#### Available records

(** * PVC (parallel virtual cluster): the VM controller, the node flush,
      the network controller and the process runner, embedded from the
      Python sources and checked against the specification.

    The Python code is embedded shallowly: a method becomes a computation
    in a small state-and-exception monad over the objects it touches, a
    [while True] loop becomes a fuelled iteration, and everything outside
    the controller (the coordination store, the local libvirt driver, the
    peers that change both while the controller sleeps) is an explicit
    component of the state. *)

From Stdlib Require Import ZArith QArith List Bool Ascii String.
From stdpp Require Import base strings list gmap.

#### Assigned task
Return, exactly as written, only those lines that run from the one with "peers that change" to the last line of the data, both of those lines included.

#### Result of this task
    peers that change both while the controller sleeps) is an explicit
    component of the state. *)

From Stdlib Require Import ZArith QArith List Bool Ascii String.
From stdpp Require Import base strings list gmap.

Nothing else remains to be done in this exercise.